[Extracted data entries]
============
Lemma all_digits_zeros (n : nat) : all_digits (str_repeat n "0") = true.
Proof. induction n as [|n IH]; [reflexivity|]. cbn. exact IH. Qed.

Lemma value_zeros_append (n : nat) (s : string) :
  value (str_repeat n "0" ++ s) = value s.
Proof.
  induction n as [|n IH]; [reflexivity|].
  cbn [str_repeat append]. rewrite value_String, IH.
  change (digit_value "0") with 0. lia.
Qed.

Lemma lstrip0_append_zeros (s1 s2 : string) :
  lstrip0 s1 = "" -> lstrip0 (s1 ++ s2) = lstrip0 s2.
Proof.
  induction s1 as [|c s1 IH]; [reflexivity|].
  cbn [append]. intros H.
  ascii_cases c; try discriminate.
  cbn in *. now apply IH.
Qed.

Lemma lstrip0_take (n : nat) (s : string) : lstrip0 s = "" -> lstrip0 (take n s) = "".
Proof.
  revert s. induction n as [|n IH]; intros [|c s] H; try reflexivity.
  ascii_cases c; try discriminate.
  cbn in *. now apply IH.
Qed.

Lemma lstrip0_drop (n : nat) (s : string) : lstrip0 s = "" -> lstrip0 (drop n s) = "".
Proof.
  revert s. induction n as [|n IH]; intros [|c s] H; try reflexivity; try exact H.
  ascii_cases c; try discriminate.
  cbn in *. now apply IH.
Qed.

Lemma lstrip0_empty_digits (s : string) : lstrip0 s = "" -> all_digits s = true.
Proof.
  induction s as [|c s IH]; [reflexivity|]. intros H.
  ascii_cases c; try discriminate.
  cbn in *. now apply IH.
Qed.

Lemma lstrip0_empty_value (s : string) : lstrip0 s = "" -> value s = 0.
Proof.
  induction s as [|c s IH]; [reflexivity|]. intros H.
  ascii_cases c; try discriminate.
  rewrite value_String. cbn in H. rewrite (IH H).
  change (digit_value "0") with 0. lia.
Qed.

(** *** [lstrip('0')] *)

Lemma value_lstrip0 (s : string) : value (lstrip0 s) = value s.
Proof.
  induction s as [|c s IH]; [reflexivity|].
  ascii_cases c; try reflexivity.
  cbn [lstrip0]. rewrite IH, value_String.
  change (digit_value "0") with 0. lia.
Qed.

Lemma all_digits_lstrip0 (s : string) :
  all_digits s = true -> all_digits (lstrip0 s) = true.
Proof.
  induction s as [|c s IH]; [reflexivity|]. intros H.
  ascii_cases c; try exact H.
  cbn [lstrip0]. apply IH. cbn in H. exact H.
Qed.

Lemma len_lstrip0 (s : string) : len (lstrip0 s) <= len s.
Proof.
  induction s as [|c s IH]; [reflexivity|].
  assert (Hs : len s <= len (String c s)) by (rewrite len_String; lia).
  ascii_cases c; cbn [lstrip0]; lia.
Qed.

Lemma lstrip0_head (s : string) (c : ascii) (s' : string) :
  lstrip0 s = String c s' -> c <> "0"%char.
Proof.
  induction s as [|d s IH]; [discriminate|].
  ascii_cases d; cbn [lstrip0];
    try (intros [= <- _]; discriminate).
  exact IH.
Qed.

Lemma lstrip0_not_zero (c : ascii) (s : string) :
  c <> "0"%char -> lstrip0 (String c s) = String c s.
Proof.
  intros H. ascii_cases c; try reflexivity.
  contradiction.
Qed.

(** *** [zfill] on digit strings *)

Lemma zfill_digits (s : string) (width : Z) :
  all_digits s = true -> zfill s width = str_mul (width - len s) "0" ++ s.
Proof.
  intros Hd. unfold zfill.
  destruct (Z.leb_spec width (len s)) as [Hle|Hlt].
  - unfold str_mul. replace (Z.to_nat (width - len s)) with 0%nat by lia. reflexivity.
  - destruct s as [|c s]; [reflexivity|].
    cbn in Hd. apply Bool.andb_true_iff in Hd as [Hc _].
    apply is_digit_not_sign in Hc as [Hm Hp].
    ascii_cases c; first [reflexivity | contradiction].
Qed.

Lemma all_digits_zfill (s : string) (width : Z) :
  all_digits s = true -> all_digits (zfill s width) = true.
Proof.
  intros Hd. rewrite zfill_digits by exact Hd.
  rewrite all_digits_append, Hd. unfold str_mul. now rewrite all_digits_zeros.
Qed.

Lemma value_zfill (s : string) (width : Z) :
  all_digits s = true -> value (zfill s width) = value s.
Proof.
  intros Hd. rewrite zfill_digits by exact Hd. apply value_zeros_append.
Qed.

Lemma lstrip0_zfill (s : string) (width : Z) :
  all_digits s = true -> lstrip0 (zfill s width) = lstrip0 s.
Proof.
  intros Hd. rewrite zfill_digits by exact Hd. apply lstrip0_zeros_append.
Qed.

(** ** True division: when the rounded quotient truncates to the integer
    quotient *)

Lemma round_half_even_cases (num den : Z) :
  0 < den ->
  let q := num / den in
  let r := num mod den in
  round_half_even num den = q \/ (round_half_even num den = q + 1 /\ den <= 2 * r).
Proof.
  intros Hden q r. unfold round_half_even. fold q r.
  destruct (Z.ltb_spec (2 * r) den) as [H1|H1]; [now left|].
  destruct (Z.ltb_spec den (2 * r)) as [H2|H2]; [right; lia|].
  destruct (Z.even q); [now left | right; lia].
Qed.

Lemma quot_exponent_range (a b : Z) :
  let d := Z.log2 a - Z.log2 b in
  d - 1 <= quot_exponent a b <= d.
Proof.
  intros d. unfold quot_exponent. fold d.
  destruct (_ <? _); lia.
Qed.

(** [2 ^ quot_exponent a b <= a / b], written without fractions. *)
Lemma quot_exponent_lower (a b : Z) :
  0 < a -> 0 < b ->
  let E := quot_exponent a b in
  b * 2 ^ Z.max 0 E <= a * 2 ^ Z.max 0 (- E).
Proof.
  intros Ha Hb E. subst E. unfold quot_exponent.
  pose proof (Z.log2_spec a Ha) as [Hla _].
  pose proof (Z.log2_spec b Hb) as [_ Hlb].
  pose proof (Z.log2_nonneg a) as Hna.
  pose proof (Z.log2_nonneg b) as Hnb.
  set (la := Z.log2 a) in *. set (lb := Z.log2 b) in *.
  set (d := la - lb).
  destruct (Z.ltb_spec (a * 2 ^ Z.max 0 (- d)) (b * 2 ^ Z.max 0 d)) as [Hlt|Hge];
    [|exact Hge].
  (* the quotient is below [2 ^ d]: the exponent is [d - 1] *)
  rewrite <- Z.add_1_r in Hlb.
  destruct (Z_lt_le_dec 0 d) as [Hd|Hd].
  - replace (Z.max 0 (d - 1)) with (d - 1) by lia.
    replace (Z.max 0 (- (d - 1))) with 0 by lia.
    rewrite Z.pow_0_r, Z.mul_1_r.
    assert (Hpow : 2 ^ (lb + 1) * 2 ^ (d - 1) = 2 ^ la).
    { rewrite <- Z.pow_add_r by lia. f_equal; unfold d; lia. }
    assert (0 < 2 ^ (d - 1)) by (apply Z.pow_pos_nonneg; lia).
    nia.
  - replace (Z.max 0 (d - 1)) with 0 by lia.
    replace (Z.max 0 (- (d - 1))) with (1 - d) by lia.
    rewrite Z.pow_0_r, Z.mul_1_r.
    assert (Hpow : 2 ^ la * 2 ^ (1 - d) = 2 ^ (lb + 1)).
    { rewrite <- Z.pow_add_r by lia. f_equal; unfold d; lia. }
    assert (0 < 2 ^ (1 - d)) by (apply Z.pow_pos_nonneg; lia).
    nia.
Qed.

(** Rounding a scaled quotient [a * P / b] to the nearest integer and then
    dividing by the scale [P] gives [a / b] as soon as [b < 2 * P]. *)
Lemma round_then_scale_down (a b P : Z) :
  0 <= a -> 0 < b -> 0 < P -> b < 2 * P ->
  round_half_even (a * P) b / P = a / b.
Proof.
  intros Ha Hb HP HbP.
  pose proof (Z.div_mod a b ltac:(lia)) as Hab.
  pose proof (Z.mod_pos_bound a b Hb) as Hr0.
  pose proof (Z.div_mod (a * P) b ltac:(lia)) as HaP.
  pose proof (Z.mod_pos_bound (a * P) b Hb) as HR.
  pose proof (round_half_even_cases (a * P) b Hb) as Hm. cbv zeta in Hm.
  set (q0 := a / b) in *. set (r0 := a mod b) in *.
  set (Q := a * P / b) in *. set (R := (a * P) mod b) in *.
  set (m := round_half_even (a * P) b) in *.
  assert (Hlow : q0 * P <= Q) by nia.
  assert (Hup : Q < (q0 + 1) * P) by nia.
  symmetry. apply Z.div_unique with (r := m - q0 * P); [|lia].
  left. destruct Hm as [Hm|[Hm HR2]]; [lia|].
  split; [lia|].
  assert (Q + 1 < (q0 + 1) * P \/ Q + 1 = (q0 + 1) * P) as [Hc|Hc] by lia; [lia|].
  exfalso. nia.
Qed.

(** Below [2^52] the detour through a binary64 value is harmless:
    [int(a / b)] is the integer quotient. *)
Lemma int_truediv_exact (a b : Z) :
  0 <= a < exact_quotient_bound -> 0 < b < exact_quotient_bound ->
  int_truediv a b = Ok (a / b).
Proof.
  unfold exact_quotient_bound. intros [Ha0 Ha] [Hb0 Hb].
  unfold int_truediv.
  destruct (Z.eqb_spec b 0) as [?|_]; [lia|].
  destruct (Z.eqb_spec a 0) as [->|Hne]; [now rewrite Z.div_0_l by lia|].
  rewrite (Z.abs_eq a), (Z.abs_eq b) by lia.
  unfold float_quotient.
  pose proof (quot_exponent_range a b) as HE. cbv zeta in HE.
  pose proof (quot_exponent_lower a b ltac:(lia) ltac:(lia)) as HEl. cbv zeta in HEl.
  assert (Hla : 0 <= Z.log2 a < 52).
  { split; [apply Z.log2_nonneg|]. apply Z.log2_lt_pow2; lia. }
  assert (Hlb : 0 <= Z.log2 b < 52).
  { split; [apply Z.log2_nonneg|]. apply Z.log2_lt_pow2; lia. }
  set (E := quot_exponent a b) in *.
  replace (Z.max (E - 52) (-1074)) with (E - 52) by lia.
  replace (Z.max 0 (- (E - 52))) with (52 - E) by lia.
  replace (Z.max 0 (E - 52)) with 0 by lia.
  rewrite Z.pow_0_r, Z.mul_1_r.
  unfold float_overflows, float_trunc.
  destruct (Z.ltb_spec 971 (E - 52)) as [?|_]; [lia|].
  destruct (Z.eqb_spec (E - 52) 971) as [?|_]; [lia|].
  destruct (Z.leb_spec 0 (E - 52)) as [?|_]; [lia|].
  cbn [orb andb].
  replace (- (E - 52)) with (52 - E) by lia.
  replace (Z.sgn a * Z.sgn b) with 1 by (rewrite !Z.sgn_pos by lia; lia).
  rewrite Z.mul_1_l. f_equal.
  assert (HP : 0 < 2 ^ (52 - E)) by (apply Z.pow_pos_nonneg; lia).
  apply round_then_scale_down; try lia.
  (* [b * 2^E <= a < 2^52], hence [b < 2^(52 - E)] *)
  destruct (Z_le_gt_dec 0 E) as [HE0|HE0].
  - replace (Z.max 0 E) with E in HEl by lia.
    replace (Z.max 0 (- E)) with 0 in HEl by lia.
    rewrite Z.pow_0_r, Z.mul_1_r in HEl.
    assert (Hsplit : 2 ^ (52 - E) * 2 ^ E = 2 ^ 52).
    { rewrite <- Z.pow_add_r by lia. f_equal; lia. }
    assert (0 < 2 ^ E) by (apply Z.pow_pos_nonneg; lia).
    nia.
  - replace (Z.max 0 E) with 0 in HEl by lia.
    replace (Z.max 0 (- E)) with (- E) in HEl by lia.
    rewrite Z.pow_0_r, Z.mul_1_r in HEl.
    assert (Hsplit : 2 ^ 52 * 2 ^ (- E) = 2 ^ (52 - E)).
    { rewrite <- Z.pow_add_r by lia. f_equal; lia. }
    assert (0 < 2 ^ (- E)) by (apply Z.pow_pos_nonneg; lia).
    nia.
Qed.

(** [a / b < 2 ^ (quot_exponent a b + 1)], written without fractions. *)
Lemma quot_exponent_upper (a b : Z) :
  0 < a -> 0 < b ->
  let E := quot_exponent a b in
  a * 2 ^ Z.max 0 (- (E + 1)) < b * 2 ^ Z.max 0 (E + 1).
Proof.
  intros Ha Hb E. subst E. unfold quot_exponent.
  pose proof (Z.log2_spec a Ha) as [_ Hla].
  pose proof (Z.log2_spec b Hb) as [Hlb _].
  pose proof (Z.log2_nonneg a) as Hna.
  pose proof (Z.log2_nonneg b) as Hnb.
  set (la := Z.log2 a) in *. set (lb := Z.log2 b) in *.
  set (d := la - lb).
  destruct (Z.ltb_spec (a * 2 ^ Z.max 0 (- d)) (b * 2 ^ Z.max 0 d)) as [Hlt|Hge].
  - replace (d - 1 + 1) with d by lia. exact Hlt.
  - rewrite <- Z.add_1_r in Hla.
    destruct (Z_lt_le_dec 0 (d + 1)) as [Hd|Hd].
    + replace (Z.max 0 (d + 1)) with (d + 1) by lia.
      replace (Z.max 0 (- (d + 1))) with 0 by lia.
      rewrite Z.pow_0_r, Z.mul_1_r.
      assert (Hpow : 2 ^ lb * 2 ^ (d + 1) = 2 ^ (la + 1)).
      { rewrite <- Z.pow_add_r by lia. f_equal; unfold d; lia. }
      assert (0 < 2 ^ (d + 1)) by (apply Z.pow_pos_nonneg; lia).
      nia.
    + replace (Z.max 0 (d + 1)) with 0 by lia.
      replace (Z.max 0 (- (d + 1))) with (- (d + 1)) by lia.
      rewrite Z.pow_0_r, Z.mul_1_r.
      assert (Hpow : 2 ^ (la + 1) * 2 ^ (- (d + 1)) = 2 ^ lb).
      { rewrite <- Z.pow_add_r by lia. f_equal; unfold d; lia. }
      assert (0 < 2 ^ (- (d + 1))) by (apply Z.pow_pos_nonneg; lia).
      nia.
Qed.

(** Rounding the scaled quotient [a * P / b] and dividing by the even scale
    [P] gives [a / b], or one more when [a / b] is within [1 / (2 * P)] of the
    next integer. *)
Lemma round_scaled_quotient (a b P : Z) :
  0 <= a -> 0 < b -> 0 < P -> Z.even P = true ->
  round_half_even (a * P) b / P =
  a / b + (if 2 * (b - a mod b) * P <=? b then 1 else 0).
Proof.
  intros Ha Hb HP Heven.
  pose proof (Z.div_mod a b ltac:(lia)) as Hab.
  pose proof (Z.mod_pos_bound a b Hb) as Hr0.
  pose proof (Z.div_mod (a * P) b ltac:(lia)) as HaP.
  pose proof (Z.mod_pos_bound (a * P) b Hb) as HR.
  set (q0 := a / b) in *. set (r0 := a mod b) in *.
  assert (Hlow : q0 * P <= a * P / b).
  { apply Z.div_le_lower_bound; nia. }
  assert (Hup : a * P / b < (q0 + 1) * P).
  { apply Z.div_lt_upper_bound; nia. }
  destruct (Z.leb_spec (2 * (b - r0) * P) b) as [Hwin|Hwin].
  - (* the scaled quotient is within half a unit of [(q0 + 1) * P] *)
    assert (HQ : a * P / b = (q0 + 1) * P - 1).
    { symmetry. apply Z.div_unique with (r := b - (b - r0) * P); nia. }
    assert (HRv : (a * P) mod b = b - (b - r0) * P).
    { symmetry. apply Z.mod_unique with (q := (q0 + 1) * P - 1); nia. }
    assert (Hm : round_half_even (a * P) b = (q0 + 1) * P).
    { unfold round_half_even. rewrite HQ, HRv.
      destruct (Z.ltb_spec (2 * (b - (b - r0) * P)) b) as [?|_]; [nia|].
      destruct (Z.ltb_spec b (2 * (b - (b - r0) * P))) as [_|_]; [lia|].
      replace (Z.even ((q0 + 1) * P - 1)) with false; [lia|].
      replace ((q0 + 1) * P - 1) with ((q0 + 1) * P + 1 + 2 * (-1)) by lia.
      rewrite Z.even_add_mul_2, Z.even_add, Z.even_mul, Heven, Bool.orb_true_r.
      reflexivity. }
    rewrite Hm. apply Z.div_mul. lia.
  - pose proof (round_half_even_cases (a * P) b Hb) as Hm. cbv zeta in Hm.
    set (Q := a * P / b) in *. set (R := (a * P) mod b) in *.
    set (m := round_half_even (a * P) b) in *.
    rewrite Z.add_0_r.
    symmetry. apply Z.div_unique with (r := m - q0 * P); [|lia].
    left. destruct Hm as [Hm|[Hm HR2]]; [lia|].
    split; [lia|].
    assert (Q + 1 < (q0 + 1) * P \/ Q + 1 = (q0 + 1) * P) as [Hc|Hc] by lia; [lia|].
    exfalso. nia.
Qed.

(** [int(a / b)] when the quotient is a normal binary64 value below [2^52]. *)
Lemma int_truediv_normal (a b : Z) :
  0 < a -> 0 < b ->
  let E := quot_exponent a b in
  -1022 <= E <= 51 ->
  int_truediv a b = Ok (round_half_even (a * 2 ^ (52 - E)) b / 2 ^ (52 - E)).
Proof.
  intros Ha Hb E HE. unfold int_truediv.
  destruct (Z.eqb_spec b 0) as [?|_]; [lia|].
  destruct (Z.eqb_spec a 0) as [?|_]; [lia|].
  rewrite (Z.abs_eq a), (Z.abs_eq b) by lia.
  unfold float_quotient. fold E.
  replace (Z.max (E - 52) (-1074)) with (E - 52) by lia.
  replace (Z.max 0 (- (E - 52))) with (52 - E) by lia.
  replace (Z.max 0 (E - 52)) with 0 by lia.
  rewrite Z.pow_0_r, Z.mul_1_r.
  unfold float_overflows, float_trunc.
  destruct (Z.ltb_spec 971 (E - 52)) as [?|_]; [lia|].
  destruct (Z.eqb_spec (E - 52) 971) as [?|_]; [lia|].
  destruct (Z.leb_spec 0 (E - 52)) as [?|_]; [lia|].
  cbn [orb andb].
  replace (- (E - 52)) with (52 - E) by lia.
  replace (Z.sgn a * Z.sgn b) with 1 by (rewrite !Z.sgn_pos by lia; lia).
  now rewrite Z.mul_1_l.
Qed.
============
### TASK ITEM
Your reply is to repeat, unchanged, the lines above running from the one with "(* [b * 2^E <= a < 2^52], hence" up to and including the one with "assert (Hpow : 2 ^ (la".

### THE ANSWER
  (* [b * 2^E <= a < 2^52], hence [b < 2^(52 - E)] *)
  destruct (Z_le_gt_dec 0 E) as [HE0|HE0].
  - replace (Z.max 0 E) with E in HEl by lia.
    replace (Z.max 0 (- E)) with 0 in HEl by lia.
    rewrite Z.pow_0_r, Z.mul_1_r in HEl.
    assert (Hsplit : 2 ^ (52 - E) * 2 ^ E = 2 ^ 52).
    { rewrite <- Z.pow_add_r by lia. f_equal; lia. }
    assert (0 < 2 ^ E) by (apply Z.pow_pos_nonneg; lia).
    nia.
  - replace (Z.max 0 E) with 0 in HEl by lia.
    replace (Z.max 0 (- E)) with (- E) in HEl by lia.
    rewrite Z.pow_0_r, Z.mul_1_r in HEl.
    assert (Hsplit : 2 ^ 52 * 2 ^ (- E) = 2 ^ (52 - E)).
    { rewrite <- Z.pow_add_r by lia. f_equal; lia. }
    assert (0 < 2 ^ (- E)) by (apply Z.pow_pos_nonneg; lia).
    nia.
Qed.

(** [a / b < 2 ^ (quot_exponent a b + 1)], written without fractions. *)
Lemma quot_exponent_upper (a b : Z) :
  0 < a -> 0 < b ->
  let E := quot_exponent a b in
  a * 2 ^ Z.max 0 (- (E + 1)) < b * 2 ^ Z.max 0 (E + 1).
Proof.
  intros Ha Hb E. subst E. unfold quot_exponent.
  pose proof (Z.log2_spec a Ha) as [_ Hla].
  pose proof (Z.log2_spec b Hb) as [Hlb _].
  pose proof (Z.log2_nonneg a) as Hna.
  pose proof (Z.log2_nonneg b) as Hnb.
  set (la := Z.log2 a) in *. set (lb := Z.log2 b) in *.
  set (d := la - lb).
  destruct (Z.ltb_spec (a * 2 ^ Z.max 0 (- d)) (b * 2 ^ Z.max 0 d)) as [Hlt|Hge].
  - replace (d - 1 + 1) with d by lia. exact Hlt.
  - rewrite <- Z.add_1_r in Hla.
    destruct (Z_lt_le_dec 0 (d + 1)) as [Hd|Hd].
    + replace (Z.max 0 (d + 1)) with (d + 1) by lia.
      replace (Z.max 0 (- (d + 1))) with 0 by lia.
      rewrite Z.pow_0_r, Z.mul_1_r.
      assert (Hpow : 2 ^ lb * 2 ^ (d + 1) = 2 ^ (la + 1)).
      { rewrite <- Z.pow_add_r by lia. f_equal; unfold d; lia. }
      assert (0 < 2 ^ (d + 1)) by (apply Z.pow_pos_nonneg; lia).
      nia.
    + replace (Z.max 0 (d + 1)) with 0 by lia.
      replace (Z.max 0 (- (d + 1))) with (- (d + 1)) by lia.
      rewrite Z.pow_0_r, Z.mul_1_r.
      assert (Hpow : 2 ^ (la + 1) * 2 ^ (- (d + 1)) = 2 ^ lb).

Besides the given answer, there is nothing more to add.